WHAT THE EXERCISE ASKS. Copy each line in the data below that contains the word "ObjectId".

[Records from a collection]

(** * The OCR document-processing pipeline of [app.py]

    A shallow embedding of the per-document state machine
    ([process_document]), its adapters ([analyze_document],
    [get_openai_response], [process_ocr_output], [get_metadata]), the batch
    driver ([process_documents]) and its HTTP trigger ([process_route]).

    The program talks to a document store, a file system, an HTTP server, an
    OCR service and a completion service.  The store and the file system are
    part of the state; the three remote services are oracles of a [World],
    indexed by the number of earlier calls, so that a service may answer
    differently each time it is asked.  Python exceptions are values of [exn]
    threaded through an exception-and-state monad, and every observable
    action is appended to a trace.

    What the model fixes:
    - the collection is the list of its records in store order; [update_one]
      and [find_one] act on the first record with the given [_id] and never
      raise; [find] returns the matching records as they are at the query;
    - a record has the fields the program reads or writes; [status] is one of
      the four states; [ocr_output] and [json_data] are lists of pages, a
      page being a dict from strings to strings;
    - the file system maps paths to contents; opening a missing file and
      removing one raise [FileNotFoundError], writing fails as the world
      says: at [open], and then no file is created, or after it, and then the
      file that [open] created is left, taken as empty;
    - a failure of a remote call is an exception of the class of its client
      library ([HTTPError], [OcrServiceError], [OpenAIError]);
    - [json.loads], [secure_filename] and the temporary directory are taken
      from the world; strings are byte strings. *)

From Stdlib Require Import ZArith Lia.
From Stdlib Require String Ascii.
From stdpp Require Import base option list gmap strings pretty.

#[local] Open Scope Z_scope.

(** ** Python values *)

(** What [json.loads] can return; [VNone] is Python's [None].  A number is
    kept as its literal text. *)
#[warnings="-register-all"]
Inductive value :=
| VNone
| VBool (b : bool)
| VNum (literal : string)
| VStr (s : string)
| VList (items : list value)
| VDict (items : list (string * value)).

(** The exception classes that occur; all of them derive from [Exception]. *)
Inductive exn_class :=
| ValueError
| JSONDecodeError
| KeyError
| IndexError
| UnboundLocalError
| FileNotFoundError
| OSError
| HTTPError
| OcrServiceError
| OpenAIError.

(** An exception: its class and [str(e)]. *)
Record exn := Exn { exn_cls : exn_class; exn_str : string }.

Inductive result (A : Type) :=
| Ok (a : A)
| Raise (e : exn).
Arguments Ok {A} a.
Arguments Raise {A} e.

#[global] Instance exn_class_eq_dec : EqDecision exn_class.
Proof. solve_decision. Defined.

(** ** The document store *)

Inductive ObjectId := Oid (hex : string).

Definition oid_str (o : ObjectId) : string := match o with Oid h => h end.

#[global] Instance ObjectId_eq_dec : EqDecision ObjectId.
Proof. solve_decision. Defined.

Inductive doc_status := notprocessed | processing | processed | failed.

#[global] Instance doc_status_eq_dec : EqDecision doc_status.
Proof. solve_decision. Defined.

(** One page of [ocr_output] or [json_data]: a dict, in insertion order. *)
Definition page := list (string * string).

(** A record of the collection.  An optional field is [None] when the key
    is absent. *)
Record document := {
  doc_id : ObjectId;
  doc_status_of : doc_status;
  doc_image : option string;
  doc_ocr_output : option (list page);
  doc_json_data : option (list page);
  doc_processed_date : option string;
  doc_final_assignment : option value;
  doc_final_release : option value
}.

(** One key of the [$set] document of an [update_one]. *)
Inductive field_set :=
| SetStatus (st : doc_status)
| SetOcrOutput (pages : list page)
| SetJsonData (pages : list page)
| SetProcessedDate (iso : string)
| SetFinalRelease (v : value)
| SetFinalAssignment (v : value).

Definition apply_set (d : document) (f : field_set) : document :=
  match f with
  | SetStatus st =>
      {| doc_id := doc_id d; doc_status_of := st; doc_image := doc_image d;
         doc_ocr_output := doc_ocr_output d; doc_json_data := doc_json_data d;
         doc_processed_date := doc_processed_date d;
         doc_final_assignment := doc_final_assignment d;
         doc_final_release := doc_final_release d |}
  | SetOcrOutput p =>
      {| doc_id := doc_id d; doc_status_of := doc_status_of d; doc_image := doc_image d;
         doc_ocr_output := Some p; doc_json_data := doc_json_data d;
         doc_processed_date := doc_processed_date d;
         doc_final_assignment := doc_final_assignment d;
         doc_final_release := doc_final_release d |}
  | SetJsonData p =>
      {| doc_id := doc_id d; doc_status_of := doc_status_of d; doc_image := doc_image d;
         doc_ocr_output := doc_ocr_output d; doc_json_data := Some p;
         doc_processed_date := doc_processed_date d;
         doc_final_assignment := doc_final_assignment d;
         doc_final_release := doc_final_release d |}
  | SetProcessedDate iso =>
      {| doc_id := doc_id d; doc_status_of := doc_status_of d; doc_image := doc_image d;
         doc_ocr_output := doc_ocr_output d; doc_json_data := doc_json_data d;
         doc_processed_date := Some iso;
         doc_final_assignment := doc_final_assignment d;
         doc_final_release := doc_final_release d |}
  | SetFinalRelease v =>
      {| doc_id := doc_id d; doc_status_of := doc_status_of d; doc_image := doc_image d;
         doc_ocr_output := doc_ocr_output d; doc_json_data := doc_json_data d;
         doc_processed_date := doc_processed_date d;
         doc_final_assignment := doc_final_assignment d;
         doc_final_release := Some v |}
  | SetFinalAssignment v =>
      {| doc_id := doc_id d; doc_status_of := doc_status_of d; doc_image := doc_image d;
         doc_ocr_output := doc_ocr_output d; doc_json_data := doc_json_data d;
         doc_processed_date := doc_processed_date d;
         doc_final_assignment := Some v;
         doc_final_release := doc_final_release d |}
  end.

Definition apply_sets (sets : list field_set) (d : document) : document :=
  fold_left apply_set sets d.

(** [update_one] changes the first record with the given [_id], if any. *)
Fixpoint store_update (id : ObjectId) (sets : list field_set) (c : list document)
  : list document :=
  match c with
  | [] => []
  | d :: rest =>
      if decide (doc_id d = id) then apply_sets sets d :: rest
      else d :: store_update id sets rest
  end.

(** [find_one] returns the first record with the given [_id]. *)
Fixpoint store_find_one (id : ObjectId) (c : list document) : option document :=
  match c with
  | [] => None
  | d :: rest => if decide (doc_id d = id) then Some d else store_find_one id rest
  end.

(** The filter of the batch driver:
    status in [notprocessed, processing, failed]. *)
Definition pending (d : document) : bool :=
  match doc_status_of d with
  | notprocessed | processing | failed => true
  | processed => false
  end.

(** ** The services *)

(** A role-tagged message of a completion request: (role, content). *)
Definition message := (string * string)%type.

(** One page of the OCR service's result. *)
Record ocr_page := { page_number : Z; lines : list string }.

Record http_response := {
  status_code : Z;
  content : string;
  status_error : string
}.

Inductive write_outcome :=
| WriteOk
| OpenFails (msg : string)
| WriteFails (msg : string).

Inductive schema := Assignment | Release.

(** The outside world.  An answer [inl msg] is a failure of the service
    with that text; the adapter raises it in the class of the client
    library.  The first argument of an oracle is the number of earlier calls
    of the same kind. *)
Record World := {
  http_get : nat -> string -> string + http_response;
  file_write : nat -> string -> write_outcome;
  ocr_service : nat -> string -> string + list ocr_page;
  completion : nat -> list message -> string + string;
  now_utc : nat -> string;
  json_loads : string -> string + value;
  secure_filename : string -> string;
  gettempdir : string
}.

TASK ANSWER.
Inductive ObjectId := Oid (hex : string).
Definition oid_str (o : ObjectId) : string := match o with Oid h => h end.
#[global] Instance ObjectId_eq_dec : EqDecision ObjectId.
  doc_id : ObjectId;
Fixpoint store_update (id : ObjectId) (sets : list field_set) (c : list document)
Fixpoint store_find_one (id : ObjectId) (c : list document) : option document :=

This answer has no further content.